Task directions: Return copies of the lines below that mention "exact".

++++ Entries shown

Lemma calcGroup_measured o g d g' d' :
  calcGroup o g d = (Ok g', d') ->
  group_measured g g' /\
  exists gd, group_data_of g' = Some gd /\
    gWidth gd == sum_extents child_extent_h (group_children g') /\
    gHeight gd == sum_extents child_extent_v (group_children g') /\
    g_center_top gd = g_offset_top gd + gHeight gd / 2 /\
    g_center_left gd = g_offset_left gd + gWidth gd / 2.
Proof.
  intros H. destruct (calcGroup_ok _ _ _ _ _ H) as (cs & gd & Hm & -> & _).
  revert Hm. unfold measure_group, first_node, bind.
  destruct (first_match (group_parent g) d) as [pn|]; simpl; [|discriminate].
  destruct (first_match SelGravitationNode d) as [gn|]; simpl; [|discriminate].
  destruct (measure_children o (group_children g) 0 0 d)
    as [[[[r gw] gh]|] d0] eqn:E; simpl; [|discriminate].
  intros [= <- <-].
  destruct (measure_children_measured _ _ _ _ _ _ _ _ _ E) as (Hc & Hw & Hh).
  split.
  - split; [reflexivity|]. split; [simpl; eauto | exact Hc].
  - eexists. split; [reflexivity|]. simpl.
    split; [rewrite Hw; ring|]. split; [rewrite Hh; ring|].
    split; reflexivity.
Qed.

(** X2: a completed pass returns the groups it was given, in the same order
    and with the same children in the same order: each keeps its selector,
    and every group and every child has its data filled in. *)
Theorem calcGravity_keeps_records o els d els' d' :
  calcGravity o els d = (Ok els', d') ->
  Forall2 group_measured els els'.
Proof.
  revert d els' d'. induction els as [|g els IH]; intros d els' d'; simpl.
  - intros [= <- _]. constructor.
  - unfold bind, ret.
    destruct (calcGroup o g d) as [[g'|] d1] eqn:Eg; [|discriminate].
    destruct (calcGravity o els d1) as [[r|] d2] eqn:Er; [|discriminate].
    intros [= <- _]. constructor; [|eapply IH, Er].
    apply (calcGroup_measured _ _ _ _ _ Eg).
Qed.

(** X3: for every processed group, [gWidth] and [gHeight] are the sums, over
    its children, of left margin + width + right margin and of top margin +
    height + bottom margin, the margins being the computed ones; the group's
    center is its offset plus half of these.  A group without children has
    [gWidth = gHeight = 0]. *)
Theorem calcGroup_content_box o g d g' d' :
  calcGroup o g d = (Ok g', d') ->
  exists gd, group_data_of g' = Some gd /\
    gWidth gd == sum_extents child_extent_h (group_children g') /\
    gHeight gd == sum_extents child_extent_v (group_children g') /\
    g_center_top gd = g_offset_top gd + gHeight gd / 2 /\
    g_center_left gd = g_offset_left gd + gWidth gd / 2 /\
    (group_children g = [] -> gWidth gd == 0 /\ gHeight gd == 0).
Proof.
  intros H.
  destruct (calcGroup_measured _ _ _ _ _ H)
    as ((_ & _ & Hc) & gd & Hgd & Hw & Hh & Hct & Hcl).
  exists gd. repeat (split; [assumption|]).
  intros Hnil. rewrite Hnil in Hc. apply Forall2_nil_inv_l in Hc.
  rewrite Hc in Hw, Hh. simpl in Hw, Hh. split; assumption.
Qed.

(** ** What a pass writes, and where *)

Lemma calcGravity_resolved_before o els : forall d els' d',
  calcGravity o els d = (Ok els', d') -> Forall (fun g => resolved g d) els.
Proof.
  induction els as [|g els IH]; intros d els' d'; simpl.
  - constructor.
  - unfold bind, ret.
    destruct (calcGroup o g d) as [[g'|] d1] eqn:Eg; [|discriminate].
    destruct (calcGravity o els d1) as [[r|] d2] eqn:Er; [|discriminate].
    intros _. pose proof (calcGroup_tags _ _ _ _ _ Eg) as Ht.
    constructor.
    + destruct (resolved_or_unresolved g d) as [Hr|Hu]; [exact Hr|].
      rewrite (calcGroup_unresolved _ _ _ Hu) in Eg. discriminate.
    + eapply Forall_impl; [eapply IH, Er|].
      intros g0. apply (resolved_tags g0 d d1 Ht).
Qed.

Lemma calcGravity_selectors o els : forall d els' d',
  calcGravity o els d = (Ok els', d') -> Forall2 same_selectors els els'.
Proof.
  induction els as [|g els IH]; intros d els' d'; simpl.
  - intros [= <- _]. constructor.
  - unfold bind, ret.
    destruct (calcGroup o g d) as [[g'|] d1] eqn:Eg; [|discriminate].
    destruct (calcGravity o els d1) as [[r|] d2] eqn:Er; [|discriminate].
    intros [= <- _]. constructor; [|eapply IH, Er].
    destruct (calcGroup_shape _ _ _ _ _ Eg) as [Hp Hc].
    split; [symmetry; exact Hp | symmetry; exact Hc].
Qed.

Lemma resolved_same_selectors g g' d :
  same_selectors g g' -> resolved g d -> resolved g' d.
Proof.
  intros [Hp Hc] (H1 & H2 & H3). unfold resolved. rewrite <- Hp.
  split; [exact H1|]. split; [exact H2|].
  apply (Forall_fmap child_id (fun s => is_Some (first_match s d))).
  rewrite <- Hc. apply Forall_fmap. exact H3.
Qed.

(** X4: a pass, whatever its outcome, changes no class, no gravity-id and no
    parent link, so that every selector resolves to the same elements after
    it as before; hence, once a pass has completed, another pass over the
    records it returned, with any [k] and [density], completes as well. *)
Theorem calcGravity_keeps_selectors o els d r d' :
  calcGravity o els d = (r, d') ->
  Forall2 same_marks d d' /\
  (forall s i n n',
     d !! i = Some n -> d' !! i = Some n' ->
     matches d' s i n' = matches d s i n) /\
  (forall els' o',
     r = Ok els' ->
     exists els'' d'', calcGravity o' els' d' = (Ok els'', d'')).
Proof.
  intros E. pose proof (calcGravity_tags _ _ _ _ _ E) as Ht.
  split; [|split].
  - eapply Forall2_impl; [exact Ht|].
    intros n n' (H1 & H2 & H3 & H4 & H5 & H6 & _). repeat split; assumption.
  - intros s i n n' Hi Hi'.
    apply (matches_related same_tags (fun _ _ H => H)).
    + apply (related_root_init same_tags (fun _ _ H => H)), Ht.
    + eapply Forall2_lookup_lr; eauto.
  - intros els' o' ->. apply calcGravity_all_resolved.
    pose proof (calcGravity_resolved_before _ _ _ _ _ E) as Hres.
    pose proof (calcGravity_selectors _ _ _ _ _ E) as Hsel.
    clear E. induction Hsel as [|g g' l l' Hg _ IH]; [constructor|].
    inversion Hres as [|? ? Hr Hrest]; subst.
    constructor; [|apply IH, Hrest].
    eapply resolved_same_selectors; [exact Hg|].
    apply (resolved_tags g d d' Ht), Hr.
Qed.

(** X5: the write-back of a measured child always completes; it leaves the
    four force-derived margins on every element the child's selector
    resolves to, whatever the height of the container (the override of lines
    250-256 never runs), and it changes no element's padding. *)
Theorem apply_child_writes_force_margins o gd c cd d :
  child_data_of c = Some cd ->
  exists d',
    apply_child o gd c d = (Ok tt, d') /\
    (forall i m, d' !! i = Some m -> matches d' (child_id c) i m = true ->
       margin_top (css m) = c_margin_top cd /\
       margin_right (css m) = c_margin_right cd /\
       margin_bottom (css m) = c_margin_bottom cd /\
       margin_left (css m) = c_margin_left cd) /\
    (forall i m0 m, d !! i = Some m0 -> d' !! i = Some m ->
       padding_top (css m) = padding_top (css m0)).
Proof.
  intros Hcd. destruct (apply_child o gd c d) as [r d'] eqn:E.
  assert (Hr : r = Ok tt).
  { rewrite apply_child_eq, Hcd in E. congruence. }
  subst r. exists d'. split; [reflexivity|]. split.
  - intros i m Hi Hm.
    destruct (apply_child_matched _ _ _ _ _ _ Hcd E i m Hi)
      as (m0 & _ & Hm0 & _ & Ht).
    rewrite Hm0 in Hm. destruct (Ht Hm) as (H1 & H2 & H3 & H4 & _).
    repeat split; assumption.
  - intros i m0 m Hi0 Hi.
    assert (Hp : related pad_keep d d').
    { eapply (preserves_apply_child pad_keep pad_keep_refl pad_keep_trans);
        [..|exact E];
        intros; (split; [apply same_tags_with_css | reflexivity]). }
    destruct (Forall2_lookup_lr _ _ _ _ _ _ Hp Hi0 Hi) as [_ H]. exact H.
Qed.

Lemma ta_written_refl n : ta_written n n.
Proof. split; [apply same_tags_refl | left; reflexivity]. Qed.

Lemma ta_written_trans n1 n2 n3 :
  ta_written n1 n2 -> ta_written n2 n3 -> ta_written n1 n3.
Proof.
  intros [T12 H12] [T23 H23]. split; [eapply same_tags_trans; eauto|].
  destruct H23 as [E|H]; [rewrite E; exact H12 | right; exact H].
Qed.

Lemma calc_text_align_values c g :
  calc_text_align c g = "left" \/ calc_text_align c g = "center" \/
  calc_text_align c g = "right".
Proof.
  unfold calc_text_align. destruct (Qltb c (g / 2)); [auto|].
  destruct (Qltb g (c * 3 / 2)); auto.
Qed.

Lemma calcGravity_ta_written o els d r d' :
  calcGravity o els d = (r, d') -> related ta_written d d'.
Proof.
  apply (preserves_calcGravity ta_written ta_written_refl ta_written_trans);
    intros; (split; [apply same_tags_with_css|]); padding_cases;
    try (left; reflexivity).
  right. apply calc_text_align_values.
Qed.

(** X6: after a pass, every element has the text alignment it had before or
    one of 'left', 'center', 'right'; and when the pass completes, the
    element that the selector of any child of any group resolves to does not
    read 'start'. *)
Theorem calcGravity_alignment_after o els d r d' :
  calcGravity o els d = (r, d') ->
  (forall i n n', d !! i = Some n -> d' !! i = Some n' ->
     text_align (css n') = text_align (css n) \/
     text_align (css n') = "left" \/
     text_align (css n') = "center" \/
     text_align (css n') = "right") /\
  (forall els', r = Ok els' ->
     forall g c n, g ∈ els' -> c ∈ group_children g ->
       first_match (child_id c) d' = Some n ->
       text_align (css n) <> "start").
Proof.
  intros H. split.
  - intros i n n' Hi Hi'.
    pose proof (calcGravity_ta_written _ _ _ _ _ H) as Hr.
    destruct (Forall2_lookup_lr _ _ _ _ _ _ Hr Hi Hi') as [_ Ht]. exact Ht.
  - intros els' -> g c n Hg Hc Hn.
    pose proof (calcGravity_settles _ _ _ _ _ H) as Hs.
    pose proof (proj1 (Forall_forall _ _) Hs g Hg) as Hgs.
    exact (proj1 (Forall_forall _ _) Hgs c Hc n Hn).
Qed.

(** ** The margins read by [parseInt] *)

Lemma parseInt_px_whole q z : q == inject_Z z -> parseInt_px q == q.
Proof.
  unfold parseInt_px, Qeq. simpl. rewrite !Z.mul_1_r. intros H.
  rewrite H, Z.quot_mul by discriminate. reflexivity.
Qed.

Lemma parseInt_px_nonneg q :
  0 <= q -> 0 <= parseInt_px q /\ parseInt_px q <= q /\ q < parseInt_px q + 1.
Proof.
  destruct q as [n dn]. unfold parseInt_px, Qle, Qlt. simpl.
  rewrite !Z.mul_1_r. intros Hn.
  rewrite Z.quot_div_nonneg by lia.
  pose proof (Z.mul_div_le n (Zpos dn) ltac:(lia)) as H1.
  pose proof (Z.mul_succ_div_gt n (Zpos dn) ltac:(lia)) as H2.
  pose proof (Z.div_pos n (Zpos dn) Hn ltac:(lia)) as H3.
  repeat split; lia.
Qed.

++++++++

Problem solution:
  - split; [reflexivity|]. split; [simpl; eauto | exact Hc].
    + destruct (resolved_or_unresolved g d) as [Hr|Hu]; [exact Hr|].
    split; [symmetry; exact Hp | symmetry; exact Hc].
  split; [exact H1|]. split; [exact H2|].
  rewrite <- Hc. apply Forall_fmap. exact H3.
  - eapply Forall2_impl; [exact Ht|].
    eapply resolved_same_selectors; [exact Hg|].
        [..|exact E];
    destruct (Forall2_lookup_lr _ _ _ _ _ _ Hp Hi0 Hi) as [_ H]. exact H.
  destruct H23 as [E|H]; [rewrite E; exact H12 | right; exact H].
    destruct (Forall2_lookup_lr _ _ _ _ _ _ Hr Hi Hi') as [_ Ht]. exact Ht.
    exact (proj1 (Forall_forall _ _) Hgs c Hc n Hn).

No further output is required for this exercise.